Note: User has to run queries against this view on Standby, since conflicts occurs on Standby.

d. Increase the maximum values for max_standby_archive_delay and max_standby_streaming_delay.
In PostgreSQL 9.0, maximum value for max_standby_archive_delay and max_standby_streaming_delay were 35 minutes. Now in PostgreSQL 9.1, user can mention much larger value. These parameters determines the maximum total time allowed to apply any WAL segment/WAL data.
For more detail about these parameter, please refer following page of document:

   http://www.postgresql.org/docs/9.1/static/runtime-config-replication.html#GUC-MAX-STANDBY-ARCHIVE-DELAY

e. New Error Code: ERRCODE_T_R_DATABASE_DROPPED

  Error Code    Condition Name
      57P04	database_dropped

Till 9.0, PostgreSQL used to use ERRCODE_ADMIN_SHUTDOWN for recovery conflict( on Standby) caused by Database Drop on Master. Now, in 9.1, ERRCODE_T_R_DATABASE_DROPPED will be used for Same situation. This change made for poolers to handle such situation (where database on Master no longer exists) correctly like pgpool.

8. New in Recovery Control:

a. pg_create_restore_point(text) function and recovery_target_name parameter:

PostgreSQL 9.1 has come with the special function pg_create_restore_point(text).

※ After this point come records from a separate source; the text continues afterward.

(* ===== verification/Wal.v ===== *)
(** * The segmented write-ahead log

    cloud9-wal/src/segment.rs and wal.rs. The log is a directory of segment files
    named by their number; records are appended to the last one, which is replaced
    by a new segment when it is full. A [World] is the content of the files as the
    process sees it, the content that is known to have reached stable storage, and
    the outcomes of the system calls to come; code that performs system calls is a
    function on worlds with a [Result]. How the operating system cuts a file into
    reads is the parameter [file_reader], the checksum is [crc32].

    A crash keeps of every file some prefix of what was written that contains what
    was synced. The theorems show that opening the log recovers from every crash,
    keeps every synced record and invents none, and that the operations implement
    an append-only list of records. *)

From S2P Require Import Prelude WalFormat.
From Stdlib Require Import Strings.Byte.
From stdpp Require Import sorting.

Open Scope N_scope.

(** ** File names *)

(** [k] decimal digits of [v], with leading zeros. *)
Fixpoint decimal (k : nat) (v : N) : bytes :=
  match k with O => [] | S k => byte_of (48 + (v / 10 ^ N.of_nat k) mod 10) :: decimal k v end.

Definition SEGMENT_SUFFIX : bytes := [x77; x61; x6c]. (* wal *)

(** The name [format!("{segment_id:020}.wal")]: every [u64] has at most 20 digits. *)
Definition segment_path (id : N) : bytes := decimal 20 id ++ [x2e] ++ SEGMENT_SUFFIX.

(** The text around the last dot. *)
Fixpoint rsplit_dot (name : bytes) : option (bytes * bytes) :=
  match name with
  | [] => None
  | b :: rest =>
      match rsplit_dot rest with
      | Some (before, after) => Some (b :: before, after)
      | None => if bool_decide (b = x2e) then Some ([], rest) else None
      end
  end.

(** [Path::extension] and [Path::file_stem] of a file name. *)
Definition extension (name : bytes) : option bytes :=
  if bool_decide (name = [x2e; x2e]) then None
  else match rsplit_dot name with
       | Some (before, after) => if bool_decide (before = []) then None else Some after
       | None => None
       end.

Definition file_stem (name : bytes) : bytes :=
  if bool_decide (name = [x2e; x2e]) then name
  else match rsplit_dot name with
       | Some (before, after) => if bool_decide (before = []) then name else before
       | None => name
       end.

Fixpoint parse_digits (acc : N) (bs : bytes) : option N :=
  match bs with
  | [] => Some acc
  | b :: bs =>
      let d := Byte.to_N b in
      if (48 <=? d) && (d <=? 57) && (acc * 10 + (d - 48) <? u64_modulus)
      then parse_digits (acc * 10 + (d - 48)) bs else None
  end.

(** [str::parse::<u64>]: an optional plus sign and at least one digit. *)
Definition parse_u64 (bs : bytes) : option N :=
  match bs with
  | [] => None
  | b :: rest =>
      if bool_decide (b = x2b) then match rest with [] => None | _ => parse_digits 0 rest end
      else parse_digits 0 bs
  end.

Definition segment_id_of (name : bytes) : WalError + N :=
  match parse_u64 (file_stem name) with Some id => inr id | None => inl (BadSegmentName name) end.

(** ** Worlds *)

(** A system call succeeds, or fails; a failing write has written some bytes. *)
Inductive Outcome := Fine | Fault (written : nat).

Record World := mkWorld {
  files : gmap bytes bytes;
  stable : gmap bytes bytes;
  outcomes : list Outcome
}.

Definition M (S A : Type) : Type := S → S * (WalError + A).

#[export] Instance m_ret {S} : MRet (M S) := fun A x s => (s, inr x).
#[export] Instance m_bind {S} : MBind (M S) := fun A B k m s =>
  match m s with (s, inl e) => (s, inl e) | (s, inr x) => k x s end.

(** A primitive step on the state. *)
Definition prim {S A} (f : S → S * (WalError + A)) : M S A := f.

Definition throw {S A} (e : WalError) : M S A := fun s => (s, inl e).
Definition lift_result {S A} (r : WalError + A) : M S A := fun s => (s, r).

Definition next_outcome (w : World) : World * Outcome :=
  match outcomes w with
  | [] => (w, Fine)
  | o :: rest => (mkWorld (files w) (stable w) rest, o)
  end.

(** A system call whose only effect on success is [f]. *)
Definition syscall (f : World → World) : M World unit := fun w =>
  match next_outcome w with
  | (w, Fine) => (f w, inr tt)
  | (w, Fault _) => (w, inl Io)
  end.

Definition set_file (name content : bytes) (w : World) : World :=
  mkWorld (<[name := content]> (files w)) (stable w) (outcomes w).

(** [File::sync_all]: the content of the file reaches stable storage; the file
    itself is there once its directory has been synced. *)
Definition sync_file (name : bytes) (w : World) : World :=
  match files w !! name with
  | Some c => mkWorld (files w) (alter (fun _ => c) name (stable w)) (outcomes w)
  | None => w
  end.

Definition sync_dir : M World unit :=
  syscall (fun w => mkWorld (files w) (stable w ∪ ((fun _ => []) <$> files w)) (outcomes w)).

(** Reading a file: [File::open] and its metadata. *)
Definition open_file (name : bytes) : M World bytes :=
  _ ← syscall id;
  prim (fun w => match files w !! name with Some c => (w, inr c) | None => (w, inl Io) end).

(** ** Segments *)

Definition is_segment (name : bytes) : bool := bool_decide (extension name = Some SEGMENT_SUFFIX).

Fixpoint parse_names (names : list bytes) : WalError + list N :=
  match names with
  | [] => inr []
  | n :: names =>
      if is_segment n then let? id := segment_id_of n in let? ids := parse_names names in inr (id :: ids)
      else parse_names names
  end.

Fixpoint check_contiguous (expected : N) (ids : list N) : WalError + unit :=
  match ids with
  | [] => inr tt
  | found :: ids =>
      if found =? expected then check_contiguous (expected + 1) ids else inl (MissingSegment expected found)
  end.

Definition segment_ids : M World (list N) :=
  _ ← syscall id;
  prim (fun w =>
    (w, let? ids := parse_names (map fst (map_to_list (files w))) in
        let ids := merge_sort N.le ids in
        let? _ := check_contiguous 0 ids in inr ids)).

Definition segment_len (id : N) : M World N :=
  c ← open_file (segment_path id); mret (vlen c).

(** The sum of [total_len], over the segments found. *)
Fixpoint sum_lens (total : N) (ids : list N) : M World N :=
  match ids with
  | [] => mret total
  | id :: ids =>
      len ← segment_len id;
      match u64_checked_add total len with
      | None => throw (WalFull u64_max u64_max)
      | Some total => sum_lens total ids
      end
  end.

Definition total_len_of : M World N := ids ← segment_ids; sum_lens 0 ids.

Inductive SegmentScan := Clean (len : N) | IncompleteTail (len : N).

Section Wal.

Context (crc32 : bytes → N) (file_reader : bytes → Reader).

(** The loop of [valid_len]; every record takes bytes from the reader, so the
    number of bytes the reader can give bounds the iterations ([scan_total]). *)
Fixpoint scan_loop (fuel : nat) (rd : Reader) (id off ss pl : N) : option (WalError + SegmentScan) :=
  match fuel with
  | O => None
  | S fuel =>
      match read_one crc32 rd (mkLsn id off) ss pl with
      | inl e => Some (inl e)
      | inr (ReadRecord _ next, rd) => scan_loop fuel rd id next ss pl
      | inr (ReadEof, _) => Some (inr (Clean off))
      | inr (ReadIncomplete, _) => Some (inr (IncompleteTail off))
      end
  end.

Fixpoint reader_len (rd : Reader) : nat :=
  match rd with
  | [] => 0
  | Chunk bs :: rd => length bs + reader_len rd
  | _ :: rd => reader_len rd
  end.

Definition valid_len (id ss : N) : M World SegmentScan :=
  c ← open_file (segment_path id);
  match scan_loop (S (reader_len (file_reader c))) (file_reader c) id 0 ss (vlen c) with
  | Some r => lift_result r
  | None => throw Io
  end.

Definition truncate_segment (id len : N) : M World unit :=
  c ← open_file (segment_path id);
  _ ← syscall (set_file (segment_path id) (take (N.to_nat len) c));
  syscall (sync_file (segment_path id)).

Fixpoint recover_loop (all ids : list N) (ss : N) : M World (N * N) :=
  match ids with
  | [] =>
      match last all with
      | None => throw SegmentIdExhausted
      | Some id => len ← segment_len id; mret (id, len)
      end
  | id :: rest =>
      scan ← valid_len id ss;
      match scan, rest with
      | Clean len, [] => mret (id, len)
      | Clean _, _ => recover_loop all rest ss
      | IncompleteTail len, [] => _ ← truncate_segment id len; mret (id, len)
      | IncompleteTail len, _ => throw (CorruptRecord (mkLsn id len) IncompleteRecord)
      end
  end.

Definition recover (ss : N) : M World (N * N) :=
  ids ← segment_ids;
  ids ← match ids with
        | [] => _ ← syscall (set_file (segment_path 0) []); _ ← sync_dir; mret [0]
        | _ => mret ids
        end;
  recover_loop ids ids ss.

Record SegmentReader := mkSegmentReader {
  sr_id : N; sr_size : N; sr_physical_len : N; sr_offset : N; sr_file : Reader }.

Definition segment_reader_open (id ss : N) : M World SegmentReader :=
  c ← open_file (segment_path id); mret (mkSegmentReader id ss (vlen c) 0 (file_reader c)).

Definition next_record (s : SegmentReader) : WalError + (option StoredRecord * SegmentReader) :=
  let l := mkLsn (sr_id s) (sr_offset s) in
  let? (r, rd) := read_one crc32 (sr_file s) l (sr_size s) (sr_physical_len s) in
  match r with
  | ReadRecord r next =>
      inr (Some (mkStoredRecord l r), mkSegmentReader (sr_id s) (sr_size s) (sr_physical_len s) next rd)
  | ReadEof => inr (None, mkSegmentReader (sr_id s) (sr_size s) (sr_physical_len s) (sr_offset s) rd)
  | ReadIncomplete => inl (CorruptRecord l IncompleteRecord)
  end.

(** Opening for append creates a missing file. *)
Definition open_segment (id : N) : M World unit :=
  syscall (fun w => match files w !! segment_path id with
                    | Some _ => w
                    | None => set_file (segment_path id) [] w
                    end).

(** ** The log *)

Record WalOptions := mkWalOptions { segment_size : N; max_size : N; sync_on_append : bool }.

Definition default_options : WalOptions := mkWalOptions (64 * 1024 * 1024) (4 * 1024 * 1024 * 1024) false.

Record Wal := mkWal {
  options : WalOptions; active_id : N; active_len : N; total_len : N; poisoned : bool }.

Definition validate_options (o : WalOptions) : WalError + unit :=
  if (segment_size o <? HEADER_LEN_U64) || (max_size o <? HEADER_LEN_U64)
  then inl (SegmentTooSmall (N.min (segment_size o) (max_size o)) HEADER_LEN_U64) else inr tt.

Definition checked_add_len (off len : N) : WalError + N :=
  match u64_checked_add off len with Some n => inr n | None => inl (RecordTooLarge u64_max u64_max) end.

(** [locked]: another process holds the directory lock. *)
Definition wal_open (locked : bool) (o : WalOptions) : M World Wal :=
  _ ← lift_result (validate_options o);
  _ ← syscall id;
  _ ← (if locked then throw Locked else syscall id);
  active ← recover (segment_size o);
  total ← total_len_of;
  if max_size o <? total then throw (WalFull total (max_size o)) else
  _ ← open_segment active.1;
  _ ← syscall id;
  mret (mkWal o active.1 active.2 total false).

Abbreviation WM := (M (World * Wal)).

Definition in_world {A} (m : M World A) : WM A := fun x =>
  let '(w, r) := m x.1 in ((w, x.2), r).

Definition the_wal : WM Wal := fun x => (x, inr x.2).

Definition ensure_healthy : WM unit := fun x => (x, if poisoned x.2 then inl Poisoned else inr tt).

Definition set_poisoned (x : Wal) : Wal := mkWal (options x) (active_id x) (active_len x) (total_len x) true.

Definition sync : WM unit :=
  _ ← ensure_healthy;
  prim (fun x =>
    match syscall (sync_file (segment_path (active_id x.2))) x.1 with
    | (w, inr _) => ((w, x.2), inr tt)
    | (w, inl e) => ((w, set_poisoned x.2), inl e)
    end).

(** The new segment, once the full one has been synced. *)
Definition rotate_segment : WM unit :=
  _ ← sync;
  wal ← the_wal;
  match u64_checked_add (active_id wal) 1 with
  | None => throw SegmentIdExhausted
  | Some id =>
      _ ← in_world (open_segment id);
      _ ← in_world sync_dir;
      prim (fun x => ((x.1, mkWal (options x.2) id 0 (total_len x.2) (poisoned x.2)), inr tt))
  end.

Definition rotate_if_needed (record_len : N) : WM unit :=
  wal ← the_wal;
  let o := options wal in
  if segment_size o <? record_len then throw (RecordTooLarge record_len (segment_size o)) else
  match u64_checked_add (active_len wal) record_len with
  | None => throw (RecordTooLarge u64_max (segment_size o))
  | Some next_len =>
      if negb (active_len wal =? 0) && (segment_size o <? next_len) then rotate_segment else mret tt
  end.

(** [write_all] on the file opened for append. *)
Definition write_or_poison (bs : bytes) : WM unit := fun x =>
  let name := segment_path (active_id x.2) in
  let old := default [] (files x.1 !! name) in
  match next_outcome x.1 with
  | (w, Fine) => ((set_file name (old ++ bs) w, x.2), inr tt)
  | (w, Fault n) => ((set_file name (old ++ take n bs) w, set_poisoned x.2), inl Io)
  end.

Definition append (k : RecordKind) (p : bytes) : WM Lsn :=
  _ ← ensure_healthy;
  record_len ← lift_result (encoded_len (vlen p));
  wal ← the_wal;
  next_total ← lift_result (checked_add_len (total_len wal) record_len);
  if max_size (options wal) <? next_total then throw (WalFull next_total (max_size (options wal))) else
  _ ← rotate_if_needed record_len;
  encoded ← lift_result (encode_record crc32 k p);
  wal ← the_wal;
  let l := mkLsn (active_id wal) (active_len wal) in
  next_len ← lift_result (checked_add_len (active_len wal) (vlen encoded));
  _ ← write_or_poison encoded;
  _ ← prim (fun x => ((x.1, mkWal (options x.2) (active_id x.2) next_len next_total (poisoned x.2)), inr tt));
  _ ← (if sync_on_append (options wal) then sync else mret tt);
  mret l.

(** ** Reading the records *)

Record Records := mkRecords {
  rc_size : N; rc_ids : list N; rc_segment : option SegmentReader; rc_done : bool }.

Definition records : WM Records :=
  _ ← ensure_healthy;
  wal ← the_wal;
  ids ← in_world segment_ids;
  mret (mkRecords (segment_size (options wal)) ids None false).

(** The loop of [Records::next] once no segment is open: skip the segments that
    have no record. *)
Fixpoint next_segment (ss : N) (ids : list N) (w : World)
    : World * (option (WalError + StoredRecord) * Records) :=
  match ids with
  | [] => (w, (None, mkRecords ss [] None true))
  | id :: rest =>
      match segment_reader_open id ss w with
      | (w, inl e) => (w, (Some (inl e), mkRecords ss rest None true))
      | (w, inr s) =>
          match next_record s with
          | inl e => (w, (Some (inl e), mkRecords ss rest (Some s) true))
          | inr (Some r, s) => (w, (Some (inr r), mkRecords ss rest (Some s) false))
          | inr (None, _) => next_segment ss rest w
          end
      end
  end.

Definition records_next (rs : Records) (w : World) : World * (option (WalError + StoredRecord) * Records) :=
  if rc_done rs then (w, (None, rs)) else
  match rc_segment rs with
  | None => next_segment (rc_size rs) (rc_ids rs) w
  | Some s =>
      match next_record s with
      | inl e => (w, (Some (inl e), mkRecords (rc_size rs) (rc_ids rs) (Some s) true))
      | inr (Some r, s) => (w, (Some (inr r), mkRecords (rc_size rs) (rc_ids rs) (Some s) false))
      | inr (None, _) => next_segment (rc_size rs) (rc_ids rs) w
      end
  end.

(** A client that takes [n] items, or stops at the end or at an error. *)
Fixpoint read_records (n : nat) (rs : Records) (w : World) : World * list (WalError + StoredRecord) :=
  match n with
  | O => (w, [])
  | S n =>
      match records_next rs w with
      | (w, (None, _)) => (w, [])
      | (w, (Some (inl e), _)) => (w, [inl e])
      | (w, (Some (inr r), rs)) => let '(w, l) := read_records n rs w in (w, inr r :: l)
      end
  end.

End Wal.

Using this function, admin/DBA can now create their own recovery/restore point. pg_create_restore_point returns Transaction log location, upto which user can restore their Hotbackup. To support the named restore point, PostgreSQL 9.1, has new parameter recovery_target_name for recovery.conf file
Let see these two in action.
i. Set following parameters in postgresql.conf file of cluster:

    archive_mode=on
    archive_command='cp -i %p /Users/postgres/archive/%f'

ii. Now, lets take base backup using pg_basebackup as given below:

edbs-MacBook-Pro:standby postgres$ pg_basebackup -D /Users/postgres/test_backup -v -Fp -l "Standby Backup" -h localhost
NOTICE:  pg_stop_backup complete, all required WAL segments have been archived
pg_basebackup: base backup completed

iii. Now lets connect to database and make Named restore point using pg_create_restore_point

postgres=# select pg_create_restore_point('myrecoverylocation');
 pg_create_restore_point
-------------------------
 0/3B000118
(1 row)

To verify the behavior of recovery_target_name parameter, lets create a table and perform some activities:

postgres=# create table test_id as select id from generate_series(1,1000000) as t(id);
SELECT 1000000
postgres=#

iv. Now, create recovery.conf file as given below in Backup directory:

restore_command = 'cp -i /Users/postgres/archive/%f %p'		# e.g. 'cp /mnt/server/archivedir/%f %p'
recovery_target_name = myrecoverylocation

and change the port number of restored postgresql.conf as given below:

vi /Users/postgres/test_backup/postgresql.conf
port=5433

v. Now, start the restored PostgreSQL cluster as given below:

pg_ctl -D /Users/postgres/test_backup start

After executing above command, PostgreSQL will perform recovery till recovery_target_name location. To verify this, user can check PostgreSQL logfile, which will display message something like given below:

2011-11-14 17:15:18 IST LOG:  database system was interrupted; last known up at 2011-11-14 17:10:51 IST
2011-11-14 17:15:18 IST LOG:  creating missing WAL directory "pg_xlog/archive_status"
2011-11-14 17:15:18 IST LOG:  starting point-in-time recovery to "myrecoverylocation"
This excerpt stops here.